American girl with genetic disorder

Ayelet Yakira Galena (December 5, 2009 - January 31, 2012) was an American child born with a rare genetic disorder dyskeratosis congenita and was famous for the massive outpouring of support she attracted, including bone marrow drives that led to finding 162 lifesaving matches.

== Life ==
Ayelet was the daughter of Seth Galena and Hindy Poupko, an Orthodox Jewish couple, and lived on the Upper West Side of Manhattan. Ayelet was the granddaughter of Rabbi Reuben Joshua Poupko and Mindy Shear of Montreal, Quebec, and Arna Poupko Fisher of Cincinnati, Ohio, and Rita Lourie-Galena of New York City and the late Dr. Harold Galena, for whom she was named. Ayelet means deer in Hebrew.

Ayelet was born at NYU's Langone Medical Center two months prematurely, weighing just 2 lbs 7 ounces. She spent six weeks in the neonatal intensive care unit, feeding and growing, before being released. When she was a year old, Galena was diagnosed with dyskeratosis congenita of the HH variant. She presented with IUGR, colitis, immune deficiency, cerebellar hypoplasia, microcephaly and very short telomeres.

The Galena family partnered with Gift of Life Marrow Registry to set up many drives in the hopes of finding Ayelet a perfect bone marrow donor match. She underwent a bone marrow transplant on August 31, 2011, with an unrelated 7/8 donor.

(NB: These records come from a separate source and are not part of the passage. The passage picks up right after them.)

(** * Customer-Agent: the response-generation and escalation core

    A shallow embedding of the decision logic of the customer-support
    agent: [AIResponseService] (intent analysis, template composer,
    confidence scorer, validator, provider-failure fallback),
    [ShopifyOrdersService.extractOrderNumber] and
    [CustomerSupportService.processEmail]; and of the code around it: the
    batch loop over the unread messages, the outgoing message, the table
    of historical responses, the similarity search and the dashboard
    queries.

    Modelling conventions.
    - A JavaScript string is a list of code units; only code units below
      256 are represented ([ascii]), so [length] is [String.length] and
      case mapping is the Latin-1 one.
    - JavaScript numbers used as scores are exact rationals ([Q]); every
      threshold of the source (0.6, 0.7, ...) is a decimal literal.
    - Regular expressions are terms of a small syntax run by a
      backtracking matcher that lists its results in the priority order
      of the JavaScript engine.
    - Collaborators (generation provider, order lookup, similarity search,
      mailbox, clock, formatting) are fields of an explicit record of
      services; the database is an in-memory store threaded through a
      state-and-exception monad. *)

From Stdlib Require Import Ascii String.
From Stdlib Require Import List Bool Arith PeanoNat Lia Permutation.
From Stdlib Require Import ZArith QArith Qminmax DecimalString.
Import ListNotations.

Close Scope Q_scope.
Close Scope Z_scope.
Close Scope string_scope.
Local Open Scope nat_scope.
Local Open Scope list_scope.
Local Open Scope bool_scope.

(** ** JavaScript strings *)

Definition text := list ascii.

(** A string literal of the source. *)
Definition T (s : string) : text := list_ascii_of_string s.

(** The double-quote character and the line feed, written by code. *)
Definition dquote : text := [ascii_of_nat 34].
Definition nl : text := [ascii_of_nat 10].

Definition code (c : ascii) : nat := nat_of_ascii c.

Definition inRange (lo hi : nat) (c : ascii) : bool :=
  (lo <=? code c) && (code c <=? hi).

Definition isUpperAZ (c : ascii) : bool := inRange 65 90 c.
Definition isLowerAZ (c : ascii) : bool := inRange 97 122 c.
Definition isDigit (c : ascii) : bool := inRange 48 57 c.

(** [\w] *)
Definition isWordChar (c : ascii) : bool :=
  isUpperAZ c || isLowerAZ c || isDigit c || (code c =? 95).

(** [\s] on code units below 256: tab, line feed, vertical tab, form feed,
    carriage return, space and the no-break space. *)
Definition isSpace (c : ascii) : bool :=
  inRange 9 13 c || (code c =? 32) || (code c =? 160).

(** [.] (no [s] flag): anything but a line terminator. *)
Definition isDot (c : ascii) : bool :=
  negb ((code c =? 10) || (code c =? 13)).

(** [String.prototype.toLowerCase] on one code unit below 256. *)
Definition lowerChar (c : ascii) : ascii :=
  if isUpperAZ c then ascii_of_nat (code c + 32)
  else if inRange 192 222 c && negb (code c =? 215) then ascii_of_nat (code c + 32)
  else c.

Definition toLowerCase (s : text) : text := map lowerChar s.

(** Case folding of the [i] flag restricted to the letters A-Z: a code unit
    above 127 never folds onto an ASCII one. *)
Definition foldAZ (c : ascii) : ascii :=
  if isUpperAZ c then ascii_of_nat (code c + 32) else c.

Definition eqChar (a b : ascii) : bool := code a =? code b.

Definition eqCharCI (a b : ascii) : bool := eqChar (foldAZ a) (foldAZ b).

Fixpoint startsWith (p s : text) : bool :=
  match p, s with
  | [], _ => true
  | _ :: _, [] => false
  | a :: p', b :: s' => eqChar a b && startsWith p' s'
  end.

(** [a === b] on strings *)
Fixpoint eqText (a b : text) : bool :=
  match a, b with
  | [], [] => true
  | x :: a', y :: b' => eqChar x y && eqText a' b'
  | _, _ => false
  end.

(** [String.prototype.includes] *)
Fixpoint includes (s p : text) : bool :=
  startsWith p s ||
  match s with
  | [] => false
  | _ :: s' => includes s' p
  end.

(** [s.substring(0, n)] *)
Definition substring0 (s : text) (n : nat) : text := firstn n s.

(** [Array.prototype.join] *)
Fixpoint join (sep : text) (xs : list text) : text :=
  match xs with
  | [] => []
  | [x] => x
  | x :: rest => x ++ sep ++ join sep rest
  end.

(** JavaScript truthiness of an optional string. *)
Definition truthy (o : option text) : bool :=
  match o with
  | Some (_ :: _) => true
  | _ => false
  end.

(** ** Regular expressions *)

Inductive regex : Type :=
| Eps : regex
| Chr : (ascii -> bool) -> regex          (* one code unit of a class *)
| Seq : regex -> regex -> regex
| Alt : regex -> regex -> regex           (* r1|r2, r1 tried first *)
| Star : (ascii -> bool) -> regex         (* greedy c* over a class *)
| WordB : regex                           (* \b *)
| Cap : regex -> regex.                   (* the capture group *)

(** A literal, case-sensitive or under the [i] flag. *)
Fixpoint lit (ci : bool) (w : text) : regex :=
  match w with
  | [] => Eps
  | c :: w' => Seq (Chr (if ci then eqCharCI c else eqChar c)) (lit ci w')
  end.

Definition Plus (p : ascii -> bool) : regex := Seq (Chr p) (Star p).
Definition Opt (r : regex) : regex := Alt r Eps.

Fixpoint alts (rs : list regex) : regex :=
  match rs with
  | [] => Chr (fun _ => false)
  | [r] => r
  | r :: rs' => Alt r (alts rs')
  end.

(** A position of the matcher: the code unit just before it, the input
    that remains, and the text captured so far. *)
Record mstate : Type := MState {
  before : option ascii;
  rest : text;
  captured : option text
}.

Definition isWordOpt (o : option ascii) : bool :=
  match o with
  | Some c => isWordChar c
  | None => false
  end.

Definition atBoundary (b : option ascii) (s : text) : bool :=
  xorb (isWordOpt b) (isWordOpt (hd_error s)).

(** Greedy star: the longest run first, then every shorter one. *)
Fixpoint runStar (p : ascii -> bool) (b : option ascii) (s : text)
    (cp : option text) : list mstate :=
  match s with
  | c :: s' =>
      if p c then runStar p (Some c) s' cp ++ [MState b s cp]
      else [MState b s cp]
  | [] => [MState b s cp]
  end.

(** All the ways [r] matches at a position, best first. *)
Fixpoint run (r : regex) (st : mstate) : list mstate :=
  match r with
  | Eps => [st]
  | Chr p =>
      match rest st with
      | c :: s' => if p c then [MState (Some c) s' (captured st)] else []
      | [] => []
      end
  | Seq r1 r2 => flat_map (run r2) (run r1 st)
  | Alt r1 r2 => run r1 st ++ run r2 st
  | Star p => runStar p (before st) (rest st) (captured st)
  | WordB => if atBoundary (before st) (rest st) then [st] else []
  | Cap r1 =>
      map (fun st' =>
             MState (before st') (rest st')
               (Some (firstn (length (rest st) - length (rest st')) (rest st))))
          (run r1 st)
  end.

(** The leftmost match: [RegExp.prototype.exec] without the [g] flag. *)
Fixpoint execFrom (r : regex) (b : option ascii) (s : text) : option mstate :=
  match run r (MState b s None) with
  | st' :: _ => Some st'
  | [] =>
      match s with
      | [] => None
      | c :: s' => execFrom r (Some c) s'
      end
  end.

Definition exec (r : regex) (s : text) : option mstate := execFrom r None s.

(** [s.match(r)] used as a condition. *)
Definition test (r : regex) (s : text) : bool :=
  match exec r s with
  | Some _ => true
  | None => false
  end.

(** [s.match(r)[1]] *)
Definition group1 (r : regex) (s : text) : option text :=
  match exec r s with
  | Some st => captured st
  | None => None
  end.

(** [\d{n,}] and friends: at least [n] code units of a class. *)
Fixpoint AtLeast (n : nat) (p : ascii -> bool) : regex :=
  match n with
  | 0 => Star p
  | S n' => Seq (Chr p) (AtLeast n' p)
  end.

(** [\b(w1|w2|...)\b], case-sensitive. *)
Definition wordAlt (ws : list text) : regex :=
  Seq WordB (Seq (Cap (alts (map (lit false) ws))) WordB).

(** [String.prototype.trim] *)
Fixpoint trimStart (s : text) : text :=
  match s with
  | c :: s' => if isSpace c then trimStart s' else s
  | [] => []
  end.

Definition trim (s : text) : text := rev (trimStart (rev (trimStart s))).

(** Decimal rendering of a non-negative integer in a template literal. *)
Definition showNat (n : nat) : text := T (NilEmpty.string_of_uint (Nat.to_uint n)).

(** ** Numbers *)

Definition Qltb (x y : Q) : bool := negb (Qle_bool y x).

(** [Math.max(0, Math.min(1, x))] *)
Definition clamp01 (x : Q) : Q := Qmax 0 (Qmin 1 x).

Fixpoint Qsum (xs : list Q) : Q :=
  match xs with
  | [] => 0%Q
  | x :: xs' => (x + Qsum xs')%Q
  end.

Definition ofNat (n : nat) : Q := inject_Z (Z.of_nat n).

(** ** Exceptions *)

(** A thrown JavaScript value, as far as the catch blocks look at it. *)
Record JsError : Type := mkError {
  status : option nat;
  errCode : option text;
  errMessage : text
}.

Inductive Exc (A : Type) : Type :=
| Ok : A -> Exc A
| Throw : JsError -> Exc A.
Arguments Ok {A} _.
Arguments Throw {A} _.

(** ** Data of the collaborators *)

Record Fulfillment : Type := mkFulfillment {
  trackingCompany : option text;
  trackingNumbers : list text;
  estimatedDeliveryAt : option text
}.

Record LineItem : Type := mkItem {
  quantity : nat;
  title : text
}.

Record Address : Type := mkAddress {
  city : text;
  province : text;
  country : text
}.

Record ShopifyOrder : Type := mkOrder {
  orderNumber : text;
  processedAt : text;
  fulfillmentStatus : text;
  financialStatus : text;
  totalPrice : text;
  shippingAddress : Address;
  items : list LineItem;
  fulfillments : list Fulfillment
}.

Record SimilarResponse : Type := mkSimilar {
  simQuery : text;
  simResponse : text;
  similarity : Q;
  simCategory : text
}.

(** What [chat.completions.create] resolves to: [choices[0]?.message?.content]
    and [usage?.total_tokens]. *)
Record Completion : Type := mkCompletion {
  content : option text;
  total_tokens : option nat
}.

Record GenerateParams : Type := mkParams {
  customerQuery : text;
  customerEmail : text;
  customerName : option text;
  orderData : option (list ShopifyOrder);
  similarResponses : option (list SimilarResponse);
  category : option text;
  context : option text
}.

Record AIGeneratedResponse : Type := mkResponse {
  response : text;
  confidence : Q;
  reasoning : text;
  shouldEscalate : bool;
  promptUsed : text;
  modelUsed : text;
  tokensUsed : nat
}.

Record ValidationResult : Type := mkValidation {
  isValid : bool;
  issues : list text;
  warnings : list text;
  score : Q
}.

(** The collaborators of [AIResponseService]: the generation provider and the
    locale-dependent formatting of the runtime. *)
Record Runtime : Type := mkRuntime {
  chatCompletion : text -> text -> Exc Completion;
  toLocaleDateString : text -> text;
  toFixed1 : Q -> text
}.

(** [orderData && orderData.length > 0] *)
Definition hasOrders (o : option (list ShopifyOrder)) : bool :=
  match o with
  | Some (_ :: _) => true
  | _ => false
  end.

Definition hasSimilar (o : option (list SimilarResponse)) : bool :=
  match o with
  | Some (_ :: _) => true
  | _ => false
  end.

Definition listOf {A : Type} (o : option (list A)) : list A :=
  match o with
  | Some l => l
  | None => []
  end.

(** A possibly absent value inside a template literal. *)
Definition render (o : option text) : text :=
  match o with
  | Some s => s
  | None => T "undefined"
  end.

(** [a || b] on strings *)
Definition orElse (o : option text) (d : text) : text :=
  if truthy o then render o else d.

(** ** AIResponseService: intent analysis *)

Inductive Intent : Type :=
| order_status | shipping_tracking | return_refund
| product_inquiry | complaint_issue | general_inquiry.

Definition intentName (i : Intent) : text :=
  match i with
  | order_status => T "order_status"
  | shipping_tracking => T "shipping_tracking"
  | return_refund => T "return_refund"
  | product_inquiry => T "product_inquiry"
  | complaint_issue => T "complaint_issue"
  | general_inquiry => T "general_inquiry"
  end.

Inductive Urgency : Type := low | medium | high.

Record QueryAnalysis : Type := mkAnalysis {
  intent : Intent;
  keywords : list text;
  extractedOrder : option text;
  urgency : Urgency;
  requiresEscalation : bool
}.

Definition isOrderNumberChar (c : ascii) : bool :=
  isUpperAZ c || isLowerAZ c || isDigit c || eqChar "-"%char c.

(** [/(?:order|#)\s*([A-Z0-9-]+)/i] *)
Definition reOrderMatch : regex :=
  Seq (Alt (lit true (T "order")) (Chr (eqChar "#"%char)))
      (Seq (Star isSpace) (Cap (Plus isOrderNumberChar))).

Definition statusWords : list text :=
  [T "status"; T "where"; T "when"; T "delivered"; T "arrive"; T "shipped";
   T "shipping"; T "delivery"; T "tracking"; T "track"].

Definition trackWords : list text := [T "track"; T "tracking"; T "number"].

Definition returnWords : list text :=
  [T "return"; T "refund"; T "exchange"; T "cancel"; T "defective";
   T "wrong"; T "broken"; T "damaged"].

Definition productWords : list text :=
  [T "blue light"; T "prescription"; T "lens"; T "frame"; T "size"; T "fit";
   T "color"; T "style"; T "recommend"].

Definition complaintWords : list text :=
  [T "problem"; T "issue"; T "complaint"; T "disappointed"; T "unhappy";
   T "terrible"; T "awful"; T "angry"; T "frustrated"].

Definition urgencyWords : list text :=
  [T "urgent"; T "asap"; T "immediately"; T "emergency"; T "help";
   T "please help"].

Ayelet's family set up a Tumblr blog, Eye on Ayelet, when they transported her from Sloan Kettering Hospital to Cincinnati Children's Hospital Medical Center, where they would do the transplant, to keep their family and friends updated on her progress. Through Facebook and other social media, the family's story gained support across the Jewish world and beyond.

On January 31, 2012, Ayelet died 150 days after her transplant due to lung complications; she had lived for 788 days. She is buried in Baron Hirsch Cemetery in Staten Island, New York.

==Legacy==
Through the efforts of bone marrow drives run on behalf of Ayelet, there have been 162 other life saving matches found for others, and 28 transplants performed. Over $400,000 was raised for the Gift Of Life. Her grandfather Rabbi Poupko eulogized at her funeral, "If you want to remember her correctly and pay her the highest tribute you fight for life. You fight for joy. You choose life, as our tradition guides us. You choose joy. You choose hope and you choose optimism."

In 2019, Seth Galena, Ayelet's dad, ran the New York City Marathon in her honor and to raise awareness for bone marrow transplants; the race was 26 miles, a mile for every month of Ayelet's life.